Sarah Kane was not closeted; she lived her life as an ‘out’ lesbian. But, similarly to Hansberry though in a very different way, she wrote plays dealing with themes that many audiences are uncomfortable being confronted by. Much of her work, including the plays Blasted, Phaedra’s Love (a take on a classical text that dispenses with the tradition of violence taking place offstage) and Cleansed, features intense depictions of trauma and suffering. The mainstream press branded her work, particularly Blasted, ‘filth’ and she received scathing reviews from critics, many of whom came to later renege on their harsh judgement and recognise the power and artistry of her work. There is a brutal bleakness to much of Kane’s work but there is also catharsis, bravery, and human survival. She had originally wanted to be a poet but found poetry an inadequate medium for the conveyance of her thoughts and feelings. She described theatre as having no memory, making it ‘the most existential of the arts. No doubt that is why I keep coming back in the hope that someone in a dark room somewhere will show me an image that burns itself into my mind.’
Kane’s last play, 4.48 Psychosis deals with mental health and in particular the severe clinical depression Kane experienced. The title refers to the time at which Kane, in her unwell state, would often wake. Though she had completed the play, Kane never saw it performed as she took her own life in 1999. Considered by some critics to essentially be a suicide note, 4.48 Psychosis was staged for the first time at the Royal Court Theatre the following year. The play does away with most theatrical conventions; there is little in the way of plot, setting or stage directions, and nothing to indicate the number of characters and which dialogue is spoken by whom. It is an authentic vision exploring love, mortality, and depression in a uniquely insightful way, in a world where mental illness is so often sentimentalised or sensationalised. While of course Kane did kill herself and the play deals with suicidal ideation and torment, it is more than a sign off. If you would like to read her plays, the library holds copies of Kane’s complete plays, and also the following book, which explores her work’s bold subject matter and stylistic choices:
There are also, as with Hansberry, a large number of journal articles which critically analyse Kane’s plays and their themes and influence.

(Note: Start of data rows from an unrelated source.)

(** A name of the text form, written by [encode_domain]. *)
Lemma encode_domain_at h ls s s' r : Forall label_ok ls ->
  encode_domain (Some (name_text ls)) s = Ok (s', inr r) ->
  agree h (e_out s') -> past_hole h (e_out s) -> zlen (e_out s') <= L -> segs_ok (e_segs s) ->
  domain_at m L (zlen (e_out s)) ls (zlen (e_out s')) /\ segs_ok (e_segs s').
Proof.
  intros Hls Hrun Ha Hh HL [Hlen Hsegs]. unfold encode_domain in Hrun. cinv.
  injection H as <-.
  assert (Hrun' : exists k, encode_labels k (dotted ls) s = Ok (s', inr r)).
  { destruct ls as [|l ls]; [|by eexists]. exists 1%nat. cbn [name_text] in Hrun.
    cbn [length encode_labels] in Hrun |- *. by rewrite bool_decide_true in Hrun. }
  destruct Hrun' as [k Hrun'].
  destruct (encode_labels_at (length (e_segs s)) h ls Hls k s s' r)
    as (j & new & Hj & Hat & Hnew & Hlen' & Hok); try done.
  - intros i name off Hi. left. split; [by eapply lookup_lt_Some|by apply Hsegs].
  - split; [exists j; split; [lia|done]|]. split; [done|].
    rewrite Hnew. intros i name off [Hi|[Hi E]]%lookup_app_Some; [by apply Hsegs|].
    apply list_elem_of_lookup_2 in E. destruct (Hok _ _ E) as (ls' & e & j' & ? & ? & ? & ?).
    exists ls', e, j'. split_and!; try done. lia.
Qed.
End Table.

“The only thing that’s permanent is destruction. We’re all going to disappear trying to leave a mark more permanent than myself.”
Hansberry and Kane’s approaches to playwrighting could probably not have been much more different but their voices have both carried far and wide. Kane’s plays, appreciated far more now than they were at the time of writing, have not been performed to large audiences in the UK but on the international circuit they have been widely produced in Europe, Australia and South America. Though Hansberry wrote a number of plays in addition to A Raisin in the Sun, only one other was given a contemporary production, The Sign in Sidney Brustein’s Window. It closed the night she died. However, following her death Robert Nemiroff completed her play Les Blancs, considered by some her best work, and he adapted many of her writings into the play To Be Young, Gifted and Black, also the title of a song by Nina Simone about Hansberry. Both women were lost too soon but in their short lives they achieved so much and left a legacy that will last for many years to come. In 2016 the National Theatre put on productions of both Sarah Kane’s Cleansed and Lorraine Hansberry’s Les Blancs. Two wildly different plays written by incredibly different women but both absolutely extraordinary. I am sad that neither of them got the chance to live a long and happy life free from the restraints of what pained them but I am grateful for their gifts to the world and for the chance to celebrate them this LGBT+ History Month.